_WORK REQUIRED_: Please tally how many lines in the entries below include the word "intros", giving only the number.

_RECORDS FOR THIS EXERCISE_:
+ + + + +

(** X11: what the fast crawler returns, when it returns, is exactly the set
    of the homepage domains of the sitemap graph: [d] is in the result if
    and only if some document that can be reached from the seeds through
    [sitemap] entries alone and fetched has a [url] entry whose loc is a
    homepage and has the netloc [d], not empty. *)
Theorem fast_crawler_output_exact (w : World) (fuel : nat)
    (seeds res : list string) :
  fast_crawler w fuel seeds = Some (Ok res) →
  ∀ d, d ∈ res
       ↔ listed_domain w (fast_accepts w) (reachable w fast_follows seeds) d.
Proof.
  apply (traversal_exact w fast_follows (fast_accepts w) (fast_crawler_url w)
           (fast_crawler_url_policy w)).
Qed.

Lemma fast_crawler_output_exact_witness :
  fast_crawler (serving scenario_docs) 3 ["https://a.com/sitemap_index.xml"]
  = Some (Ok ["a.com"])
  ∧ ¬ listed_domain (serving scenario_docs) (fast_accepts (serving scenario_docs))
        (reachable (serving scenario_docs) fast_follows
           ["https://a.com/sitemap_index.xml"]) "blog.a.com".
Proof.
  split; [vm_compute; reflexivity|]. intros H.
  apply (fast_crawler_output_exact (serving scenario_docs) 3
           ["https://a.com/sitemap_index.xml"] ["a.com"]) in H.
  - apply list_elem_of_singleton in H. discriminate H.
  - vm_compute. reflexivity.
Defined.

(** X12: a crawler hands to [fetch_and_parse] only urls that can be reached
    from the seeds, at every point of a run; and when the loop ends, the urls
    it has fetched, each once, are exactly the urls that can be reached. *)
Theorem crawl_fetches_reachable (w : World) (seeds : list string)
    follows accepts rule :
  script_policy w follows accepts rule →
  (∀ n sn u, iterations w rule n (initial_state seeds) = Ok sn →
     u ∈ fetched sn → reachable w follows seeds u)
  ∧ (∀ fuel s, while_queue w rule fuel (initial_state seeds) = Some (Ok s) →
       NoDup (fetched s)
       ∧ ∀ u, u ∈ fetched s ↔ reachable w follows seeds u).
Proof.
  intros Hp. apply script_policy_spec in Hp as [Hpol Hsound]. split.
  - intros n sn u Hi Hu.
    pose proof (iterations_explored w follows accepts rule Hpol seeds n _ _
                  (initial_explored w follows accepts seeds) Hi) as He.
    pose proof (iterations_consistent w rule Hsound n _ _
                  (initial_consistent seeds) Hi) as [_ Hfv].
    apply (explored_reach _ _ _ _ _ He). left. by apply Hfv.
  - intros fuel s Hw.
    destruct (while_queue_explored w follows accepts rule Hpol seeds fuel _ s
                (initial_explored w follows accepts seeds) Hw) as [He Hq].
    apply while_queue_iterations in Hw as [Hi _].
    pose proof (iterations_consistent w rule Hsound fuel _ _
                  (initial_consistent seeds) Hi) as [Hn Hfv].
    split; [done|]. intros u. rewrite Hfv.
    by apply (explored_all w follows accepts seeds s).
Qed.

Lemma crawl_fetches_reachable_witness :
  reachable (serving diamond_docs) deep_follows ["https://a.com/A.xml"]
    "https://a.com/C.xml".
Proof.
  destruct (crawl_fetches_reachable (serving diamond_docs)
              ["https://a.com/A.xml"] deep_follows deep_accepts
              (crawler_url (serving diamond_docs))
              (deep_policy (serving diamond_docs))) as [_ Hall].
  destruct (while_queue (serving diamond_docs)
              (crawler_url (serving diamond_docs)) 4
              (initial_state ["https://a.com/A.xml"])) as [[s|]|] eqn:Hrun;
    [|vm_compute in Hrun; discriminate..].
  destruct (Hall 4 s Hrun) as [_ Hiff]. apply Hiff.
  vm_compute in Hrun. injection Hrun as <-.
  apply list_elem_of_further, list_elem_of_further, list_elem_of_here.
Defined.

(** ** Termination and its bound *)

(** C4, as stated: the bound by the number of distinct urls does not hold
    for the passes of the loop.  In the diamond (A lists B and C, B lists C)
    C is appended twice before its first visit: the run takes four passes
    for three distinct urls and three fetches, and three passes leave the
    queue not empty. *)
Theorem passes_exceed_distinct_urls :
  ∃ s,
    while_queue (serving diamond_docs) (crawler_url (serving diamond_docs)) 4
      (initial_state ["https://a.com/A.xml"]) = Some (Ok s)
    ∧ size (visited_sitemaps s) = 3
    ∧ length (fetched s) = 3
    ∧ while_queue (serving diamond_docs) (crawler_url (serving diamond_docs))
        3 (initial_state ["https://a.com/A.xml"]) = None
    ∧ ¬ finishes_within_distinct_urls (serving diamond_docs)
          (crawler_url (serving diamond_docs)) ["https://a.com/A.xml"].
Proof.
  destruct (while_queue (serving diamond_docs)
              (crawler_url (serving diamond_docs)) 4
              (initial_state ["https://a.com/A.xml"])) as [[s|]|] eqn:Hrun;
    [|vm_compute in Hrun; discriminate..].
  exists s. split; [done|].
  assert (size (visited_sitemaps s) = 3) as Hsize.
  { vm_compute in Hrun. injection Hrun as <-. vm_compute. reflexivity. }
  assert (while_queue (serving diamond_docs)
            (crawler_url (serving diamond_docs)) 3
            (initial_state ["https://a.com/A.xml"]) = None) as Hshort.
  { vm_compute. reflexivity. }
  split_and!; [done| |done|].
  - vm_compute in Hrun. injection Hrun as <-. reflexivity.
  - intros H. specialize (H 4 s Hrun). rewrite Hsize, Hshort in H.
    discriminate.
Qed.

+ + + + +

_RESPONSE TO THE TASK_: 6